Geneviève, ancienne propriétaire du café local, se souvient de lui comme d'un "grande costaud" mais dit être choquée par les accusations de meurtre qui pèsent sur lui. Ancien client régulier de son établissement, Cacali ne laissait jamais transparaître d'indices inquiétants. "Il n'y avait jamais de rumeurs sur lui au café", témoigne-t-elle.

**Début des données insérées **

(* ===== verification/SchedSpec.v ===== *)
(** The order in which [sched_yield] of [kern/sched.c] picks environments. *)

From S2P Require Import Prelude Mmu Mem Console E1000 Pmap PmapBoot Env Sched.
From S2P Require Import PmapAlloc PmapVm PmapRefs KernInv SysMem Demo DemoKern.

(** The position [k] steps after [idle] on the scheduler's walk over [0 .. NENV]. *)
Definition pos (idle k : Z) : Z := (idle + k) mod (NENV + 1).

Lemma pos_next idle : 0 <= idle <= NENV -> (if NENV <=? idle then 0 else idle + 1) = pos idle 1.
Proof. unfold pos, NENV. intros H. bcase; zdm. Qed.

Lemma pos_add idle j k : pos (pos idle j) k = pos idle (j + k).
Proof. unfold pos. rewrite Zplus_mod_idemp_l. f_equal. lia. Qed.

Lemma pos_range idle k : 0 <= pos idle k <= NENV.
Proof. unfold pos, NENV. zdm. Qed.

Lemma scan_first st s n idle :
  (forall i, 0 <= i <= NENV -> status_at i s = Ret (st i) s) -> 0 <= idle <= NENV ->
  (exists k, 0 <= k < Z.of_nat n /\ sched_scan n idle s = Ret (Some (pos idle k)) s /\
     st (pos idle k) = ENV_RUNNABLE /\ forall k', 0 <= k' < k -> st (pos idle k') <> ENV_RUNNABLE) \/
  (sched_scan n idle s = Ret None s /\ forall k, 0 <= k < Z.of_nat n -> st (pos idle k) <> ENV_RUNNABLE).
Proof.
  intros Hst. revert idle. induction n as [|n IH]; intros idle Hi; [right; split; [done|lia]|].
  assert (pos idle 0 = idle) as Hp0 by (unfold pos, NENV in *; zdm).
  cbn [sched_scan]. erewrite bind_ret by (by apply Hst). cbv beta.
  destruct (Z.eqb_spec (st idle) ENV_RUNNABLE) as [E|E].
  - left. exists 0. rewrite Hp0. split; [lia|]. split; [done|]. split; [done|]. intros; lia.
  - rewrite pos_next by done. destruct (IH (pos idle 1) (pos_range _ _)) as [(k & Hk & -> & Hr & Hn)|[-> Hn]].
    + left. exists (1 + k). rewrite pos_add in *. split; [lia|]. split; [done|]. split; [done|].
      intros k' Hk'. destruct (decide (k' = 0)) as [->|]; [by rewrite Hp0|].
      specialize (Hn (k' - 1) ltac:(lia)). rewrite pos_add in Hn. by replace (1 + (k' - 1)) with k' in Hn by lia.
    + right. split; [done|]. intros k' Hk'. destruct (decide (k' = 0)) as [->|]; [by rewrite Hp0|].
      specialize (Hn (k' - 1) ltac:(lia)). rewrite pos_add in Hn. by replace (1 + (k' - 1)) with k' in Hn by lia.
Qed.

(** The status the scheduler reads: of an environment, or the word [w] past the table. *)
Definition seen (es : gmap Z Env) (w i : Z) : Z :=
  match es !! i with Some e => e.(env_status) | None => w end.

(** The slots [sched_yield] looks at, in order: without a current environment the table from the
    start; with one the slots above it, the one past the table, and the slots below it. *)
Definition walk (cur : option Z) : list Z :=
  match cur with None => seqZ 0 NENV | Some c => seqZ (c + 1) (NENV - c) ++ seqZ 0 c end.

(** The first slot on the walk that reads as runnable. *)
Definition chosen (es : gmap Z Env) (w : Z) (cur : option Z) : option Z :=
  List.find (fun i => seen es w i =? ENV_RUNNABLE) (walk cur).

Definition start (cur : option Z) : Z := match cur with None => 0 | Some c => c + 1 end.

Lemma walk_pos cur : (forall c, cur = Some c -> 0 <= c < NENV) -> walk cur = pos (start cur) <$> seqZ 0 1024.
Proof.
  assert (forall i m n d, (forall k, m <= k < m + n -> pos i k = d + k) -> pos i <$> seqZ m n = seqZ (d + m) n) as H.
  { intros i m n d Hk. rewrite <- fmap_add_seqZ. apply list_fmap_ext. intros j x Hx. apply Hk. apply elem_of_seqZ. by eapply list_elem_of_lookup_2. }
  intros Hc. destruct cur as [c|]; cbn [walk start].
  - specialize (Hc c eq_refl). replace 1024 with ((NENV - c) + c) by (unfold NENV; lia). rewrite seqZ_app, fmap_app by lia. f_equal; symmetry.
    + rewrite (H _ 0 _ (c + 1)); [f_equal; lia|]. intros k Hk. unfold pos, NENV in *. zdm.
    + rewrite (H _ _ _ (c - NENV)); [f_equal; lia|]. intros k Hk. unfold pos, NENV in *. zdm.
  - symmetry. rewrite (H _ 0 _ 0); [done|]. intros k Hk. unfold pos, NENV in *. zdm.
Qed.

Lemma find_fmap_seqZ {A} (P : A -> bool) (f : Z -> A) n :
  (forall k, 0 <= k < n -> P (f k) = true -> (forall j, 0 <= j < k -> P (f j) = false) -> List.find P (f <$> seqZ 0 n) = Some (f k)) /\
  ((forall k, 0 <= k < n -> P (f k) = false) -> List.find P (f <$> seqZ 0 n) = None).
Proof.
  assert (forall m k, (forall j, m <= j < m + Z.of_nat k -> P (f j) = false) -> forall l, List.find P ((f <$> seqZ m (Z.of_nat k)) ++ l) = List.find P l) as Hskip.
  { intros m k. revert m. induction k as [|k IH]; intros m Hj l; [done|]. rewrite seqZ_cons by lia. cbn [fmap list_fmap app List.find].
    rewrite Hj by lia. replace (Z.pred (Z.of_nat (S k))) with (Z.of_nat k) by lia. apply IH. intros j Hr. apply Hj. lia. }
  split.
  - intros k Hk HP Hj. replace n with (Z.of_nat (Z.to_nat k) + (1 + (n - k - 1))) by lia. rewrite seqZ_app, fmap_app by lia.
    rewrite Hskip by (intros j Hr; apply Hj; lia). rewrite seqZ_cons by lia. cbn [fmap list_fmap List.find].
    replace (0 + Z.of_nat (Z.to_nat k)) with k by lia. by rewrite HP.
  - intros Hj. destruct (Z.le_gt_cases n 0); [by rewrite seqZ_nil|]. replace n with (Z.of_nat (Z.to_nat n)) by lia.
    rewrite <- (app_nil_r (f <$> _)). apply Hskip. intros j Hr. apply Hj. lia.
Qed.

(** The distance from environment [c] to [e], going up through the table and around. *)
Definition dist (c e : Z) : Z := (e - c - 1) mod NENV.

Lemma pos_dist c e : 0 <= c < NENV -> 0 <= e < NENV -> e <> c ->
  exists k, 0 <= k < 1024 /\ pos (c + 1) k = e /\ k = (if c <? e then e - c - 1 else e - c + NENV).
Proof. unfold pos, NENV. intros Hc He Hne. eexists. split; [|split; [|reflexivity]]; bcase; zdm. Qed.

Section Yield.
Context {Mach : Machine} (cpu : Z) {A : Type}.
Variables (s : kern) (ci : CpuInfo) (w : Z).
Hypothesis Hdom : forall i, is_Some (s.(envs) !! i) <-> 0 <= i < NENV.
Hypothesis Hci : s.(cpus) !! cpu = Some ci.
Hypothesis Hw : kload32 (s.(pm).(envs_va) + sizeof_Env * NENV + off_env_status) s.(pm) = Ret w s.(pm).

Lemma status_seen i : 0 <= i <= NENV -> status_at i s = Ret (seen s.(envs) w i) s.
Proof.
  intros Hi. unfold status_at, seen. destruct (Z.ltb_spec i NENV) as [Hlt|Hge].
  - destruct (proj2 (Hdom i)) as [e He]; [lia|]. rewrite He. by mstep (by apply get_env_some).
  - replace i with NENV by lia. destruct (s.(envs) !! NENV) as [e|] eqn:E.
    + assert (0 <= NENV < NENV) by (apply Hdom; eauto). lia.
    + apply on_pm_pure. by mstep reflexivity.
Qed.

Lemma seen_end : seen s.(envs) w NENV = w.
Proof.
  unfold seen. destruct (s.(envs) !! NENV) as [e|] eqn:E; [|done].
  assert (0 <= NENV < NENV) by (apply Hdom; eauto). lia.
Qed.

(** The search is the reference search. *)
Lemma scan_chosen cur :
  (forall c, cur = Some c -> 0 <= c < NENV) -> sched_scan 1024 (start cur) s = Ret (chosen s.(envs) w cur) s.
Proof.
  intros Hc. unfold chosen. rewrite walk_pos by done. set (P := fun i => seen s.(envs) w i =? ENV_RUNNABLE).
  destruct (find_fmap_seqZ P (pos (start cur)) 1024) as [H1 H2].
  destruct (scan_first _ s 1024 (start cur) status_seen) as [(k & Hk & -> & Hr & Hn)|[-> Hn]].
  - destruct cur as [c|]; cbn [start]; [specialize (Hc c eq_refl)|]; unfold NENV in *; lia.
  - rewrite (H1 k); [done|lia|by apply Z.eqb_eq|]. intros j Hj. apply Z.eqb_neq. by apply Hn.
  - rewrite H2; [done|]. intros k Hk. apply Z.eqb_neq. apply Hn. lia.
Qed.
(* ===== verification/TrapSpec.v ===== *)
(** The interrupt descriptor table that [trap_init] of [kern/trap.c] builds. *)

From S2P Require Import Prelude Mmu Mem Console E1000 Pmap PmapBoot Env Sched Syscall Trap.

Lemma trap_init_lookup_aux (handler : Z -> Z) (gs : list (Z * Z)) (idt : gmap Z Gatedesc) n :
  NoDup gs.*1 ->
  foldl (fun idt '(v, dpl) => <[v := SETGATE false GD_KT (handler v) dpl]> idt) idt gs !! n =
    match list_find (fun g : Z * Z => g.1 = n) gs with
    | Some (_, (v, dpl)) => Some (SETGATE false GD_KT (handler v) dpl)
    | None => idt !! n
    end.
Proof.
  revert idt. induction gs as [|[v dpl] gs IH]; intros idt Hnd; [done|].
  apply NoDup_cons in Hnd as [Hv Hnd]. simpl. rewrite IH by done.
  destruct (decide (v = n)) as [->|Hne].
  - simpl. destruct (list_find (fun g : Z * Z => g.1 = n) gs) as [[k [v d]]|] eqn:E.
    + apply list_find_Some in E as (E1 & E2 & _). simpl in E2. subst v.
      exfalso. apply Hv. apply list_elem_of_fmap. exists (n, d). split; [done|]. by apply list_elem_of_lookup_2 in E1.
    + apply lookup_insert_eq.
  - simpl. destruct (list_find _ gs) as [[k [v' d]]|]; simpl; [done|]. by apply lookup_insert_ne.
Qed.

(** The address a gate leads to. *)
Definition gate_off (g : Gatedesc) : Z := g.(gd_off_31_16) * 2 ^ 16 + g.(gd_off_15_0).

Lemma gate_off_SETGATE t sel off dpl : 0 <= off < 2 ^ 32 -> gate_off (SETGATE t sel off dpl) = off.
Proof.
  intros H. unfold gate_off, SETGATE. cbn [gd_off_31_16 gd_off_15_0].
  change 0xffff with (Z.ones 16). rewrite Z.land_ones, Z.shiftr_div_pow2, u32_small by lia.
  pose proof (Z.div_mod off (2 ^ 16)). lia.
Qed.

Lemma trap_gates_nodup : NoDup trap_gates.*1.
Proof. apply (bool_decide_unpack _). by vm_compute. Qed.

(** After [trap_init], a user program can enter the kernel with an [int] instruction only
    through the breakpoint and system call vectors: every other gate it could name is
    absent or reserved to the kernel. *)
Theorem trap_init_user_gates handler idt n :
  (forall v g, idt !! v = Some g -> g.(gd_p) = 0) ->
  int_allowed (trap_init handler idt) 3 n = true <-> n = T_BRKPT \/ n = T_SYSCALL.
Proof.
  intros Hidt. unfold int_allowed, trap_init. rewrite trap_init_lookup_aux by apply trap_gates_nodup.
  destruct (list_find (fun g : Z * Z => g.1 = n) trap_gates) as [[k [v d]]|] eqn:E.
  - apply list_find_Some in E as (E1 & <- & _). cbn [gd_p gd_dpl SETGATE fst]. cbn [Z.eqb andb].
    apply list_elem_of_lookup_2 in E1. unfold trap_gates in E1.
    repeat (apply elem_of_cons in E1 as [[= -> ->]|E1]; [split; [vm_compute; (discriminate || (intros _; by auto))|intros [H|H]; (discriminate H || by vm_compute)]|]).
    by apply elem_of_nil in E1.
  - apply list_find_None in E. rewrite Forall_forall in E. split.
    + destruct (idt !! n) as [g|] eqn:Hg; [|done]. by rewrite (Hidt n g Hg).
    + intros H. exfalso. destruct H as [->| ->].
      * by apply (E (T_BRKPT, 3)); [apply (bool_decide_unpack _); by vm_compute|].
      * by apply (E (T_SYSCALL, 3)); [apply (bool_decide_unpack _); by vm_compute|].
Qed.

Lemma trap_init_user_gates_witness : int_allowed (trap_init (fun v => 16 * v) ∅) 3 T_PGFLT <> true.
Proof.
  intros H. apply trap_init_user_gates in H as [H|H]; [discriminate H|discriminate H|].
  intros v g Hg. by apply lookup_empty_Some in Hg.
Defined.

(** Every vector [trap_init] installs leads to its own entry point in the kernel's code
    segment through a present gate, and no other entry of the table changes. *)
Theorem trap_init_targets handler idt n :
  (forall v, 0 <= handler v < 2 ^ 32) ->
  match (trap_init handler idt) !! n with
  | Some g => ((n ∈ trap_gates.*1) /\ gate_off g = handler n /\ g.(gd_sel) = GD_KT /\ g.(gd_p) = 1 /\
               g.(gd_type) = STS_IG32) \/ ((n ∉ trap_gates.*1) /\ idt !! n = Some g)
  | None => (n ∉ trap_gates.*1) /\ idt !! n = None
  end.
Proof.
  intros Hh. unfold trap_init. rewrite trap_init_lookup_aux by apply trap_gates_nodup.
  destruct (list_find (fun g : Z * Z => g.1 = n) trap_gates) as [[k [v d]]|] eqn:E.
  - apply list_find_Some in E as (E1 & <- & _). left. cbn [fst].
    split; [|by rewrite gate_off_SETGATE].
    apply list_elem_of_fmap. exists (v, d). split; [done|]. by apply list_elem_of_lookup_2 in E1.
  - assert (n ∉ trap_gates.*1) as Hn.
    { intros H. apply list_elem_of_fmap in H as (g & -> & Hg). apply list_find_None in E.
      rewrite Forall_forall in E. by apply (E g). }
    destruct (idt !! n) as [g|]; [by right|done].
Qed.

Lemma trap_init_targets_witness :
  exists g, trap_init (fun v => 0xf0100000) ∅ !! T_SYSCALL = Some g /\ gate_off g = 0xf0100000.
Proof.
  pose proof (trap_init_targets (fun v => 0xf0100000) ∅ T_SYSCALL ltac:(lia)) as H.
  destruct (trap_init _ ∅ !! T_SYSCALL) as [g|] eqn:E; [|by vm_compute in E].
  destruct H as [(_ & H & _)|[_ H]]; [by exists g|by vm_compute in H].
Defined.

Il faut rappeler que Cacali a déjà été condamné en 1989 pour des actes violents, impliquant un guet-apens. Selon Marie-Céline Lawrysz, procureure adjointe, les nouvelles investigations retracent le fil d'une possible conspiration autour de la disparition de Seignole, qui pourrait impliquer d'autres complices encore en vie.
Ce scénario fait écho aux témoignages de villageois qui, même si certains doutaient de son innocence, n’avaient jamais soupçonné de connexion directe avec cette affaire. L’ancien maire Jean Favreau confirme son impression de compétence, ignorant en revanche les antécédents judiciaires de Cacali. "Il était très efficace dans son travail pour la commune", affirme-t-il.
Les enquêteurs se concentrent sur un guet-apens qui aurait été planifié au retour de Seignole de son entraînement le 27 janvier 1994. De nombreux habitants restent persuadés que derrière ce visage amical, Cacali cachait un passé sombre. Les résultats des investigations pourraient soit élucider ce mystère restant, soit plonger davantage le village dans le doute.
À l’heure actuelle, ce revirement d’enquête soulève des questions cruciales sur la mémoire collective et la manière dont le passé peut resurgir des décennies après. Avec un véritable enjeu psychologique pour les habitants de La Douze, ces événements rappellent que la vérité est parfois plus complexe qu’elle n’en a l’air.